(Stored data entries)
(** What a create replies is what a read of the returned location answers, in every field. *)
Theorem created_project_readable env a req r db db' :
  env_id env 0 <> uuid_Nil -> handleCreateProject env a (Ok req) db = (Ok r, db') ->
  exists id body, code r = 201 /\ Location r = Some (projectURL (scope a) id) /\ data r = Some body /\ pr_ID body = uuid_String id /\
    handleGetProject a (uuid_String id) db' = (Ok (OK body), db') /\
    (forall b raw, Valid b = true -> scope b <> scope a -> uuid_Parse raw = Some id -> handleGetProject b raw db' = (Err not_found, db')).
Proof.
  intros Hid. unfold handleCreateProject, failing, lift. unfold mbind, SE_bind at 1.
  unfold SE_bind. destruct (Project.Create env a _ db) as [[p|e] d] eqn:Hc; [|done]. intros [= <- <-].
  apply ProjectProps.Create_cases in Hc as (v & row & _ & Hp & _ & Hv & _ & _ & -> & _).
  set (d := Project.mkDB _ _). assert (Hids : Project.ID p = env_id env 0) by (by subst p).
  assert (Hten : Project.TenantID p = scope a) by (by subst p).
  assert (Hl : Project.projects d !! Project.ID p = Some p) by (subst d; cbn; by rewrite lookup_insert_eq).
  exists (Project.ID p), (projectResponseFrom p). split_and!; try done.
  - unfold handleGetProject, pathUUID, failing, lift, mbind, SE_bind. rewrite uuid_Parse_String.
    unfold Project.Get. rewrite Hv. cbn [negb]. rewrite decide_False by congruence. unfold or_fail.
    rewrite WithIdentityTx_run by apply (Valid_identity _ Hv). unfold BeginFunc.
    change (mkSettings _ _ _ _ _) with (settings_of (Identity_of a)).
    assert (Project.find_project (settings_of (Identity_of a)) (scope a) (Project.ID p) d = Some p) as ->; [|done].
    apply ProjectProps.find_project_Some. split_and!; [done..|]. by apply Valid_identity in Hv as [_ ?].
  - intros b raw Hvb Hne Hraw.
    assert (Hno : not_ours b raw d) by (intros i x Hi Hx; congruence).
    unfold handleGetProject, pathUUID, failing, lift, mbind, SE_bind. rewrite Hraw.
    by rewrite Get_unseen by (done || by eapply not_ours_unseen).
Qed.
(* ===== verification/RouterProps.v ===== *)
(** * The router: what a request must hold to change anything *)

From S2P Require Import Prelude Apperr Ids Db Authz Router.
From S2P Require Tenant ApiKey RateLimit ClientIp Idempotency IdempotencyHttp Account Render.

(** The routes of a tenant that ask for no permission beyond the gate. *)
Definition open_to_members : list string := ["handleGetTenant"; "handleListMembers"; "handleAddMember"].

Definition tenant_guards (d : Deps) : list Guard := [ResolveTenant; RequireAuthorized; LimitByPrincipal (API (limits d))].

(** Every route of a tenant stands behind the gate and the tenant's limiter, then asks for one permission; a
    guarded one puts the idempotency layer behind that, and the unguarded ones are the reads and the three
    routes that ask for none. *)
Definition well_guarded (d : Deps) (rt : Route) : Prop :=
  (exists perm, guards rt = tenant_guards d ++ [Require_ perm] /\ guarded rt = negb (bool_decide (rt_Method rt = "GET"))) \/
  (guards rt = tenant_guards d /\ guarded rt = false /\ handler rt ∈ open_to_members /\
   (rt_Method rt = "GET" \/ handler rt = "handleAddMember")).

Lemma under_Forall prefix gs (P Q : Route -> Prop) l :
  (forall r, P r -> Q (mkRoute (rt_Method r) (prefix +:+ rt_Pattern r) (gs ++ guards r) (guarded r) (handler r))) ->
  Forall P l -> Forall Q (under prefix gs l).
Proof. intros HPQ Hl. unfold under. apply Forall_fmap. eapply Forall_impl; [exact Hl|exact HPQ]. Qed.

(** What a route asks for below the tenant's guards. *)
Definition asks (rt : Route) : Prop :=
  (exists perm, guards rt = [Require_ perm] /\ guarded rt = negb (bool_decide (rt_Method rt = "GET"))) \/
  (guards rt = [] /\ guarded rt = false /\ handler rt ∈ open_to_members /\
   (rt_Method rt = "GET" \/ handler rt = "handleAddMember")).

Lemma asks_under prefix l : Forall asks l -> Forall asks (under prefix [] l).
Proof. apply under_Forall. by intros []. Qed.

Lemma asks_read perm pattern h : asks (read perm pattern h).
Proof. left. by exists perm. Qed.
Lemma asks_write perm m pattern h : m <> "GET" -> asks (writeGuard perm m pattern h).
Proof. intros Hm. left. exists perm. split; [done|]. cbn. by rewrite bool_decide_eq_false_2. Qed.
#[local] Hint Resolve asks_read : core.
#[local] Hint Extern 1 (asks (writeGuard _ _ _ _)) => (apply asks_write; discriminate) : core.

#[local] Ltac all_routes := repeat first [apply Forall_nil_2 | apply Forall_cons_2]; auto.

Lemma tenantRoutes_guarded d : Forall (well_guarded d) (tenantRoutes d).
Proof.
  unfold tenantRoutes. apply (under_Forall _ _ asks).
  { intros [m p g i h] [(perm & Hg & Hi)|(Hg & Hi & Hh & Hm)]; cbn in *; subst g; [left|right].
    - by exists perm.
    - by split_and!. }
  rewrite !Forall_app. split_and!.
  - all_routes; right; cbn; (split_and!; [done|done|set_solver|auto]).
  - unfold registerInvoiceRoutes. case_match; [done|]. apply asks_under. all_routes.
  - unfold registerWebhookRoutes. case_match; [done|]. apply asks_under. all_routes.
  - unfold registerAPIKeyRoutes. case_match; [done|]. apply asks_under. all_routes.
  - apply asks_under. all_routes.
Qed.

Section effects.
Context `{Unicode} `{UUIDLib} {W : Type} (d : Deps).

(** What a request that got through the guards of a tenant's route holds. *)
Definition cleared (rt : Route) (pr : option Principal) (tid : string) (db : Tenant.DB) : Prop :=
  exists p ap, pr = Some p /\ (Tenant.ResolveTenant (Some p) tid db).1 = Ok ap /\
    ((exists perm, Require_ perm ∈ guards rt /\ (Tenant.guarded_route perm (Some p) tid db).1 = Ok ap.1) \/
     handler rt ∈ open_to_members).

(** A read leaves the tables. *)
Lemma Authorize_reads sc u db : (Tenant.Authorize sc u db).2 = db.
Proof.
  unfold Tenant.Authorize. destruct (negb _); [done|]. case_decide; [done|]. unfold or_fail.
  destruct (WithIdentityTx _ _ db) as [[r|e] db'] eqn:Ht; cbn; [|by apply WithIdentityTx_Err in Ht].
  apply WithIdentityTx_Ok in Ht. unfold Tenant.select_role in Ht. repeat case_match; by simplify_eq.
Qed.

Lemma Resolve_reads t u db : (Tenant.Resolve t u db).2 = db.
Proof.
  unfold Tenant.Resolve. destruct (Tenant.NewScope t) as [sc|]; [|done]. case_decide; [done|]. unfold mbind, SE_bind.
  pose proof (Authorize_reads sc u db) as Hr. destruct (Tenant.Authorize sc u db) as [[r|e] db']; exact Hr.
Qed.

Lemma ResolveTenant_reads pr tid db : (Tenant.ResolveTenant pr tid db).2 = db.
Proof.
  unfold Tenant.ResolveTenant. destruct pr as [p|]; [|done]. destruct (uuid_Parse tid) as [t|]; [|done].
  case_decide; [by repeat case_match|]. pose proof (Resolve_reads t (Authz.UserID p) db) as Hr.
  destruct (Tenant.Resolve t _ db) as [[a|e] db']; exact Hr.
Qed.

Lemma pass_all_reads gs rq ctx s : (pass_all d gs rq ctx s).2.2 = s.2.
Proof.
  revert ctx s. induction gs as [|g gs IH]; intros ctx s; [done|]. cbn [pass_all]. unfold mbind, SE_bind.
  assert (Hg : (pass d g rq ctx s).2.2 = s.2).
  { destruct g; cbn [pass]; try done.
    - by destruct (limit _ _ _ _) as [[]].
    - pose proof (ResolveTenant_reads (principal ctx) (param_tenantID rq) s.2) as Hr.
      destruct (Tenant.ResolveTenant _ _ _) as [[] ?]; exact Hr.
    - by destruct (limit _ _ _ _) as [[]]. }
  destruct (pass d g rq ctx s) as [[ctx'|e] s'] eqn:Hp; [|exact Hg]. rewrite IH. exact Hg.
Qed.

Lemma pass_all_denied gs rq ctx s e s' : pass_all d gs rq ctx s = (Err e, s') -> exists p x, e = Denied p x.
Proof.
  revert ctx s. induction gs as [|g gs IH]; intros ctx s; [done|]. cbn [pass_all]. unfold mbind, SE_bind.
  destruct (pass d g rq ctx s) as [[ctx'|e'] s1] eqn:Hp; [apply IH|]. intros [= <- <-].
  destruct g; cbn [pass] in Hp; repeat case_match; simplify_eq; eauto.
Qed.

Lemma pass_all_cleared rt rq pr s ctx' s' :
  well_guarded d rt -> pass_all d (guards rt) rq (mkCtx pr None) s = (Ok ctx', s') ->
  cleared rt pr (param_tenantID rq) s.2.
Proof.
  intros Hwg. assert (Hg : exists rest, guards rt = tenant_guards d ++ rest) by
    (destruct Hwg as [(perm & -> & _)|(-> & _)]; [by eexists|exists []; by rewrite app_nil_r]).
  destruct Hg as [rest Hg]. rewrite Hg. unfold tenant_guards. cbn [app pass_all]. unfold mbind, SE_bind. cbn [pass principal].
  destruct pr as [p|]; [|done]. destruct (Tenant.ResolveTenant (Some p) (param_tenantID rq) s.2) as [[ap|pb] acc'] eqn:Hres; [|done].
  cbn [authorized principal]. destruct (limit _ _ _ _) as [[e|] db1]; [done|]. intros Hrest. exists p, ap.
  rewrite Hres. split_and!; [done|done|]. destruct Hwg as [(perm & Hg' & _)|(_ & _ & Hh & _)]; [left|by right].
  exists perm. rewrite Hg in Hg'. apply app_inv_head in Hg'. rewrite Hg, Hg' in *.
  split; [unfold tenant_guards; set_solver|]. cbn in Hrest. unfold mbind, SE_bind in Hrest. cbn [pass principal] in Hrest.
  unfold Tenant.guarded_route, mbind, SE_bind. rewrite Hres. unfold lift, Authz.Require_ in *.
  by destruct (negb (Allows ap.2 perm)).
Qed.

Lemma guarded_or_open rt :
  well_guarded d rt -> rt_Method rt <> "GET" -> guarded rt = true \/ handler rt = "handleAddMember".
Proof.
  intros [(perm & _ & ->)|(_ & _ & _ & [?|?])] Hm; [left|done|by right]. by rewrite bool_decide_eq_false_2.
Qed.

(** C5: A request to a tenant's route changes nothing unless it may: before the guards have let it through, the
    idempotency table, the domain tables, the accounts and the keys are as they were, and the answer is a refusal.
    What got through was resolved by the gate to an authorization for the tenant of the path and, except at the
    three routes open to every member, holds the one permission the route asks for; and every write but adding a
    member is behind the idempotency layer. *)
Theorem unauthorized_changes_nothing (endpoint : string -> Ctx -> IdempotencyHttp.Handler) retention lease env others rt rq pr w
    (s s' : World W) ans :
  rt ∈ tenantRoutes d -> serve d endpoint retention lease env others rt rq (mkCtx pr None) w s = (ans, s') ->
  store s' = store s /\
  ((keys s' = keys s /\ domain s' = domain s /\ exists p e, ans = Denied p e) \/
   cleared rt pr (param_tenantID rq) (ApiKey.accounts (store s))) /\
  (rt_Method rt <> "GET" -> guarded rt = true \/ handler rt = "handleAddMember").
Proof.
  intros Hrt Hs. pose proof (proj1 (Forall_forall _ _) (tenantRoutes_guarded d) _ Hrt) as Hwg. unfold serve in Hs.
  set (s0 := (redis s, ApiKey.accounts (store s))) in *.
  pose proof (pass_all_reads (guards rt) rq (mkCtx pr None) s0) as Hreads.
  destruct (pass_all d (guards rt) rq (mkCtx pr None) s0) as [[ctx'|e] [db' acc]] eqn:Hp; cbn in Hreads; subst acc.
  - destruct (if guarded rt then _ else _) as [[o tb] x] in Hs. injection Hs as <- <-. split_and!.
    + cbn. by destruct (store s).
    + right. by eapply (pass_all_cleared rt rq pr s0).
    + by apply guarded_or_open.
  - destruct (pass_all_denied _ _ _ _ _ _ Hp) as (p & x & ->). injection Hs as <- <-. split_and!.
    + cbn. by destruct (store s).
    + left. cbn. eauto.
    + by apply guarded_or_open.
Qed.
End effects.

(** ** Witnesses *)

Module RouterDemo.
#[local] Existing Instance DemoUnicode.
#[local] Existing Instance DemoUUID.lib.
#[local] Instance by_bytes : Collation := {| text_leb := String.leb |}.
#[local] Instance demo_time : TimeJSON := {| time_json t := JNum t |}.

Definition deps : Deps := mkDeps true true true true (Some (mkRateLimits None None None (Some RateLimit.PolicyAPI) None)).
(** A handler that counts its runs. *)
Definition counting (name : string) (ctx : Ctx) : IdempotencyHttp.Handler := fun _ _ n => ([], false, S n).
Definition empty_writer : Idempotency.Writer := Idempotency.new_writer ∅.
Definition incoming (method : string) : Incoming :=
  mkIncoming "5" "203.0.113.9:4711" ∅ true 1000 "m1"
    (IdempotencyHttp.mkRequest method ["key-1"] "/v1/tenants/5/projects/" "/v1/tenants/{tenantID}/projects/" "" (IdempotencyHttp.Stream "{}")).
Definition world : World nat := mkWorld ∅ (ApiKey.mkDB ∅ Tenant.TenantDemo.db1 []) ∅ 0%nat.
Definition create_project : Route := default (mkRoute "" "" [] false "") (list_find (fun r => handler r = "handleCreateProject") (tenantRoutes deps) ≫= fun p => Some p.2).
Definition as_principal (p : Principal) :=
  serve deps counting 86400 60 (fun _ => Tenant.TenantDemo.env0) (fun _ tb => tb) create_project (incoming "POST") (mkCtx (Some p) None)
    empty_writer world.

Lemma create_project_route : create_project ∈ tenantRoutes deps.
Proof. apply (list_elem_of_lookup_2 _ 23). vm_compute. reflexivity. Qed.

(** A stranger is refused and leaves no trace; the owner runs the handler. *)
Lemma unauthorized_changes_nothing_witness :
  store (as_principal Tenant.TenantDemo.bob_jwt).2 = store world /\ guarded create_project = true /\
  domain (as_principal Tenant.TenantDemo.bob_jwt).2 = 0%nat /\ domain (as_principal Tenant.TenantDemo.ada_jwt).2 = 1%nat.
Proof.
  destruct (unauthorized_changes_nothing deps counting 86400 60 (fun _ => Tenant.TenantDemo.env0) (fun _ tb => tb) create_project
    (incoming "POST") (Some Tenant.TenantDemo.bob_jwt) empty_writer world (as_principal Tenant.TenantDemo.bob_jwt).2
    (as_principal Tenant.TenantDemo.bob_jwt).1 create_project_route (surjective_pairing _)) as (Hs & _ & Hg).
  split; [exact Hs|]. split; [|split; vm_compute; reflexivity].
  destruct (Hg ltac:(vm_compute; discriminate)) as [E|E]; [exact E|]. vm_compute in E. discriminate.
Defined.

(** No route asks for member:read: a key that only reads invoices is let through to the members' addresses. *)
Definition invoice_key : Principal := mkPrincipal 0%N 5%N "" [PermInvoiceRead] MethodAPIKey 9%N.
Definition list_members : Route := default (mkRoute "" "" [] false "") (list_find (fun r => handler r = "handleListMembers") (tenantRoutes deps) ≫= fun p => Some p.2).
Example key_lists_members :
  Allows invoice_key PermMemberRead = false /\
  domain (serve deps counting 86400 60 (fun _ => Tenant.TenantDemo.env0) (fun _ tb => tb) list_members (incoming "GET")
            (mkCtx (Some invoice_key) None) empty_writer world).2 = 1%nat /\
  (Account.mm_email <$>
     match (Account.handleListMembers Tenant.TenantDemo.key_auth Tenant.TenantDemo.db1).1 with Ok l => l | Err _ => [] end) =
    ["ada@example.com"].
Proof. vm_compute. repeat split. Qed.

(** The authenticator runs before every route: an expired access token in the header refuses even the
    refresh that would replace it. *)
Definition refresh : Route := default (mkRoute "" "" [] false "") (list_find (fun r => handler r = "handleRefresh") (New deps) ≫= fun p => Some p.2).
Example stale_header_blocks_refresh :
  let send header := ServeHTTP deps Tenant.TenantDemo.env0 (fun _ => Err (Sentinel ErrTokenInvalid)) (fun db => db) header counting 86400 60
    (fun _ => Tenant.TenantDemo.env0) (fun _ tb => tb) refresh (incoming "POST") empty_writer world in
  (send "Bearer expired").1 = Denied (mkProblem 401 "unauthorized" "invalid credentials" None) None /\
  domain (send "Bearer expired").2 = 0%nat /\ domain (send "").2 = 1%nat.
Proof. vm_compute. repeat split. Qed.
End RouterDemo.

- WHAT NEEDS TO BE DONE: Write out, exactly as given, the line containing "Definition refresh : Route" and every line after it to the end of the records. Include nothing else.

- ANSWER SPACE:
Definition refresh : Route := default (mkRoute "" "" [] false "") (list_find (fun r => handler r = "handleRefresh") (New deps) ≫= fun p => Some p.2).
Example stale_header_blocks_refresh :
  let send header := ServeHTTP deps Tenant.TenantDemo.env0 (fun _ => Err (Sentinel ErrTokenInvalid)) (fun db => db) header counting 86400 60
    (fun _ => Tenant.TenantDemo.env0) (fun _ tb => tb) refresh (incoming "POST") empty_writer world in
  (send "Bearer expired").1 = Denied (mkProblem 401 "unauthorized" "invalid credentials" None) None /\
  domain (send "Bearer expired").2 = 0%nat /\ domain (send "").2 = 1%nat.
Proof. vm_compute. repeat split. Qed.
End RouterDemo.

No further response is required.